[Aim of the task]
Take the entries that follow and return exactly the lines from the one holding "stage : StagedRead → E → ResponseCode * E;" through the one holding "Definition answers (c", both included. Nothing else is needed.

────

(* ===== verification/IoEngine.v ===== *)
(** What an asynchronous worker relies on: the I/O engine (posix_io/io_engine), the device client
    (streamer/impl/device_io/device_writer_client) and the descriptors of the operating system.

    Each is a class of operations on a state of its own, which also decides how the kernel, the device and
    the file system behave; its laws are the promises the header files make to the worker.  The views are
    what the laws speak of: the reads staged and issued, and the copies and buffers that are out. *)

From S2P Require Import Prelude ResponseCode Text CompletionMapper InflightChunks Workload.

Record Registration := mkRegistration { rg_base : Z; rg_bytesize : Z; rg_id : Z }.

Definition no_registration : Registration := mkRegistration 0 0 0.
Definition registration_valid (r : Registration) : bool := negb (rg_base r =? 0).

(** [cp_res] is the kernel's result: a count of bytes, or minus an errno. *)
Record Completion := mkCompletion { cp_id : Z; cp_res : Z }.

Definition bytes_transferred (c : Completion) : Z := if cp_res c >? 0 then cp_res c else 0.
Definition failed (c : Completion) : bool := cp_res c <? 0.

Inductive WaitMode := NonBlocking | Block.

#[export] Instance WaitMode_eq_dec : EqDecision WaitMode.
Proof. solve_decision. Defined.

(** One read as it is staged. *)
Record StagedRead := mkRead {
  sr_id : Z; sr_file : FileRef; sr_offset : Z; sr_bytesize : Z; sr_buffer : Z; sr_registration : Registration }.

Class IoEngine (E : Type) := {
  depth : E → Z;
  stage : StagedRead → E → ResponseCode * E;
  flush : E → ResponseCode * (Z * bool) * E;
  wait_for_completions : Z → WaitMode → E → ResponseCode * list Completion * E;
  staged_reads : E → list StagedRead;
  issued_reads : E → list StagedRead;
  (** how many more empty blocking waits the kernel will impose *)
  patience : E → nat }.

(** A completion answers a read that was issued, with no more bytes than it asked for. *)
Definition answers (c : Completion) (r : StagedRead) : Prop := cp_id c = sr_id r ∧ cp_res c <= Z.max 0 (sr_bytesize r).

(** [stage] takes a read or refuses it; [flush] issues the oldest staged reads and counts them, even when
    it fails, and the rest stays staged in order; a wait reaps issued reads, each once, and a blocking one
    does not come back empty-handed for ever; a failed wait reaps nothing.  FinishedError is the worker's
    own code, for a stop: no engine answers it. *)
Class EngineLaws (E : Type) `{!IoEngine E} : Prop := {
  stage_law r e code e' : stage r e = (code, e') →
    depth e' = depth e ∧ issued_reads e' = issued_reads e ∧
    staged_reads e' = staged_reads e ++ (if decide (code = Success) then [r] else []);
  flush_law e code n deferred e' : flush e = (code, (n, deferred), e') →
    depth e' = depth e ∧ code ≠ FinishedError ∧ ∃ sent, staged_reads e = sent ++ staged_reads e' ∧
      issued_reads e' ≡ₚ issued_reads e ++ sent ∧ n = Z.of_nat (length sent);
  wait_law most mode e code cs e' : wait_for_completions most mode e = (code, cs, e') →
    depth e' = depth e ∧ staged_reads e' = staged_reads e ∧ code ≠ FinishedError ∧
    (code ≠ Success → cs = []) ∧
    ∃ reaped, issued_reads e ≡ₚ reaped ++ issued_reads e' ∧ Forall2 answers cs reaped;
  depth_law e : 0 < depth e;
  wait_ends most e cs e' : wait_for_completions most Block e = (Success, cs, e') → 0 < most → issued_reads e ≠ [] →
    (length (issued_reads e') + patience e' < length (issued_reads e) + patience e)%nat }.

(** ** The device client *)

Class DeviceClient (D : Type) := {
  client_take : Device → D → ResponseCode * StagingBuffer * D;
  client_write : Device → StagingBuffer → Z → Z → Z → Z → D → ResponseCode * D;
  client_release : StagingBuffer → D → outcome D;
  client_slab_at : Z → D → option (Z * Z);
  (** the worker's queue of finished copies: [true] waits for one *)
  copies_pop : bool → D → option (Z * ResponseCode) * D;
  copying : D → list Z;
  lent : D → list StagingBuffer }.

(** A buffer is lent by [client_take] and comes back by [client_release] or [client_write], whose copy
    reports exactly when it returned Success. *)
Class ClientLaws (D : Type) `{!DeviceClient D} : Prop := {
  take_law device d code b d' : client_take device d = (code, b, d') →
    copying d' = copying d ∧
    lent d' ≡ₚ (if decide (code = Success ∧ staging_valid b = true) then [b] else []) ++ lent d;
  write_law device b skip bytes dst id d code d' l : client_write device b skip bytes dst id d = (code, d') →
    lent d ≡ₚ b :: l →
    copying d' ≡ₚ (if decide (code = Success) then [id] else []) ++ copying d ∧ lent d' ≡ₚ l;
  release_law b d l : lent d ≡ₚ b :: l →
    ∃ d', client_release b d = Ret d' ∧ copying d' = copying d ∧ lent d' ≡ₚ l;
  pop_law wait d r d' : copies_pop wait d = (r, d') →
    lent d' = lent d ∧
    match r with
    | Some (id, _) => copying d ≡ₚ id :: copying d'
    | None => copying d' = copying d ∧ (wait = true → copying d = [])
    end }.

(** ** Descriptors *)

Class Files (F : Type) := {
  open_for_read : text → bool → F → option Z * F;
  dup2 : Z → Z → F → bool * F;
  close : Z → F → F }.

────

[Result for this task]
  stage : StagedRead → E → ResponseCode * E;
  flush : E → ResponseCode * (Z * bool) * E;
  wait_for_completions : Z → WaitMode → E → ResponseCode * list Completion * E;
  staged_reads : E → list StagedRead;
  issued_reads : E → list StagedRead;
  (** how many more empty blocking waits the kernel will impose *)
  patience : E → nat }.

(** A completion answers a read that was issued, with no more bytes than it asked for. *)
Definition answers (c : Completion) (r : StagedRead) : Prop := cp_id c = sr_id r ∧ cp_res c <= Z.max 0 (sr_bytesize r).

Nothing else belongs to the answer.